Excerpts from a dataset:
:::::
(** X9: [deprecation_warning] puts back the function it found in
    [warnings.showwarning] whenever it returns, and never calls it: its
    result is the same whatever that function does.  But it puts it back
    after the warning only: when the filters turn the warning of an old
    version into an exception, the exception leaves the function with
    [custom_show_warning] still installed, and nothing printed. *)
Theorem showwarning_is_put_back_on_return (H : Type)
    (call_existing : H -> string -> string -> Init.runtime H -> Init.runtime H)
    (v : Init.version) (act : Init.action) (r : Init.runtime H) :
  (forall r' : Init.runtime H,
     Init.deprecation_warning H call_existing v act r = Init.Returned r' ->
     Init.showwarning r' = Init.showwarning r) /\
  (forall call_other : H -> string -> string -> Init.runtime H -> Init.runtime H,
     Init.deprecation_warning H call_existing v act r
     = Init.deprecation_warning H call_other v act r) /\
  (forall category message r',
     Init.deprecation_warning H call_existing v act r = Init.Warned category message r' ->
     act = Init.error /\
     Init.tuple_le v Init.LATEST_DEPRECATED_PYTHON_VERSION = true /\
     category = "PendingDeprecationWarning" /\
     Init.showwarning r' = Init.custom_show_warning /\
     Init.stdout r' = Init.stdout r) /\
  (act = Init.error ->
   Init.tuple_le v Init.LATEST_DEPRECATED_PYTHON_VERSION = true ->
   exists message r',
     Init.deprecation_warning H call_existing v act r
     = Init.Warned "PendingDeprecationWarning" message r').
Proof.
  unfold Init.deprecation_warning.
  destruct (Init.tuple_le v Init.LATEST_DEPRECATED_PYTHON_VERSION) eqn:E.
  - destruct act; cbn.
    + repeat split; try discriminate.
      intros r' Hr. now injection Hr as <-.
    + repeat split; try discriminate.
      intros r' Hr. now injection Hr as <-.
    + split; [discriminate |]. split; [reflexivity |]. split.
      * intros category message r' Hr. injection Hr as <- <- <-. auto.
      * intros _ _. eauto.
  - split; [intros r' Hr; now injection Hr as <- |].
    split; [reflexivity |]. split; [discriminate | discriminate].
Qed.

Lemma showwarning_is_put_back_on_return_witness :
  exists message r',
    Init.deprecation_warning unit (fun _ _ _ r => r) (2, 7) Init.error
      {| Init.showwarning := Init.existing tt; Init.stdout := [] |}
    = Init.Warned "PendingDeprecationWarning" message r' /\
    Init.showwarning r' = Init.custom_show_warning.
Proof.
  destruct (showwarning_is_put_back_on_return unit (fun _ _ _ r => r) (2, 7) Init.error
              {| Init.showwarning := Init.existing tt; Init.stdout := [] |})
    as (_ & _ & Hwarned & Hraise).
  destruct (Hraise eq_refl eq_refl) as (message & r' & E).
  exists message, r'. split; [exact E |].
  destruct (Hwarned _ _ _ E) as (_ & _ & _ & Hhook & _). exact Hhook.
Defined.
(* ===== verification/_CoqProject ===== *)
-Q . S2P
Prelude.v
Fips180.v
CheckedArithmetic.v
MemoryCap.v
HostAdmission.v
GpuTelemetry.v
SupervisorAdmission.v
PreAdmission.v
PostAdmission.v
AdmissionToken.v
Watchdog.v
GpuLease.v
NativeWorker.v
AdmissionSession.v
CommandLine.v
NativeProtocol.v
NativeRun.v
NativeLaunch.v
SupervisedRun.v
Sha256.v
FlatJson.v
ModelSidecar.v
Doubles.v
KernelManifest.v
TransferMetrics.v
Policies.v
KvCache.v
QuantizedKernels.v
AtomicFile.v
C2Receipt.v
Config.v
WindowsEvidence.v
C2Supervisor.v
NumberText.v
Telemetry.v
Lifecycle.v
Backends.v
LlamaBackend.v
Probe.v
ManifestWriter.v
KernelText.v
Tools.v
WorkerFiles.v
(** Policy values only tighten: when a run is admitted, the memory left
    after its whole demand still covers the canonical floor of the lane and
    the canonical fraction of physical memory, whatever overrides the policy
    and the request carry; the decision reports the demand it charged. *)
Theorem host_overrides_only_tighten s p r :
  host_sample_wf s -> host_policy_wf p -> host_request_wf r ->
  had_admitted (evaluate_host_admission s p r) = true ->
  let d := evaluate_host_admission s p r in
  let left := hts_system_memory_available_bytes s - had_required_resident_bytes d in
  let commit_left := hts_system_commit_available_bytes s - had_required_commit_bytes d in
  canonical_floor (hrp_lane p) <= had_physical_reserve_bytes d <= left /\
  canonical_floor (hrp_lane p) <= had_commit_reserve_bytes d <= commit_left /\
  fraction_up (hts_system_memory_total_bytes s)
    (hrp_physical_reserve_basis_points (default_host_reserve_policy (hrp_lane p))) <= left /\
  had_required_resident_bytes d = resident_demand r /\
  had_required_commit_bytes d = commit_demand r.
Proof.
  intros Hs Hp Hr Hadm. cbv zeta.
  destruct (host_admitted_exact s p r) as (_ & -> & -> & _ & _ & -> & -> & _); [done..|].
  apply host_admitted_iff in Hadm as (Hl & (?&?&?&_&?&?&?&?&?&?&->) & _ & ? & ? & _); [|done..].
  assert (canonical_floor (hrp_lane p) <= physical_reserve_spec s p r /\
          canonical_floor (hrp_lane p) <= commit_reserve_spec s p r /\
          fraction_up (hts_system_memory_total_bytes s)
            (hrp_physical_reserve_basis_points (default_host_reserve_policy (hrp_lane p)))
            <= physical_reserve_spec s p r) as (?&?&?).
  { destruct Hs as (_ & Htot & _). unfold physical_reserve_spec, commit_reserve_spec, fraction_up. cbv zeta.
    assert (forall a b, a <= b -> (hts_system_memory_total_bytes s * a + 9999) / 10000 <=
                                  (hts_system_memory_total_bytes s * b + 9999) / 10000) as Hmono.
    { intros a b Hab. apply Z.div_le_mono; [lia|]. unfold u64 in Htot. nia. }
    pose proof (Hmono _ _ (Z.le_max_l
      (hrp_physical_reserve_basis_points (default_host_reserve_policy (hrp_lane p)))
      (hrp_physical_reserve_basis_points p))).
    assert (hrp_physical_reserve_floor_bytes (default_host_reserve_policy (hrp_lane p))
              = canonical_floor (hrp_lane p) /\
            hrp_commit_reserve_floor_bytes (default_host_reserve_policy (hrp_lane p))
              = canonical_floor (hrp_lane p)) as [-> ->] by (destruct (hrp_lane p); done).
    lia. }
  lia.
Qed.

(** ** The sampler *)

Definition windows_host_wf (w : WindowsHost) : Prop :=
  u64 (monotonic_time_milliseconds w) /\
  match GetPerformanceInfo w with
  | Some p => Forall u64 [PhysicalTotal p; PhysicalAvailable p; CommitTotal p; CommitLimit p; PageSize p]
  | None => True
  end /\
  Forall (fun f => Forall u64 [TotalSize f; TotalInUse f; PeakUsage f]) (EnumPageFiles_records w) /\
  u32 (dwPageSize w).

Lemma checked_pages_spec pages size : u64 pages -> u64 size ->
  checked_pages_to_bytes pages size =
    if size =? 0 then None else if pages * size <=? u64_max then Some (pages * size) else None.
Proof.
  intros Hp Hs. unfold checked_pages_to_bytes. destruct (Z.eqb_spec size 0) as [|Hne]; [done|].
  unfold u64 in *. pose proof (Z.div_mod u64_max size Hne).
  pose proof (Z.mod_pos_bound u64_max size ltac:(lia)).
  destruct (Z.ltb_spec (u64_max / size) pages), (Z.leb_spec (pages * size) u64_max); try nia; try done.
  by rewrite wrap64_small by (unfold u64; nia).
Qed.

Lemma checked_pages_Some pages size b : u64 pages -> u64 size ->
  checked_pages_to_bytes pages size = Some b -> b = pages * size /\ u64 b.
Proof.
  intros Hp Hs. rewrite checked_pages_spec by done. repeat case_match; try done.
  intros [= <-]. bool_facts. unfold u64 in *. nia.
Qed.

(** An available sample reports exactly the counters, consistently. *)
Definition host_sample_laws (s : HostTelemetrySample) : Prop :=
  host_sample_wf s /\ hts_captured_monotonic_milliseconds s <> 0 /\
  hts_system_commit_source s = "get_performance_info"%string /\
  hts_system_memory_total_bytes s <> 0 /\
  hts_system_memory_available_bytes s <= hts_system_memory_total_bytes s /\
  hts_system_commit_total_bytes s <= hts_system_commit_limit_bytes s /\
  hts_system_commit_available_bytes s =
    hts_system_commit_limit_bytes s - hts_system_commit_total_bytes s.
:::::
**Assignment**
Work out how many lines of the records contain the string "Definition". Nothing but the number should be written.

**Your response**
2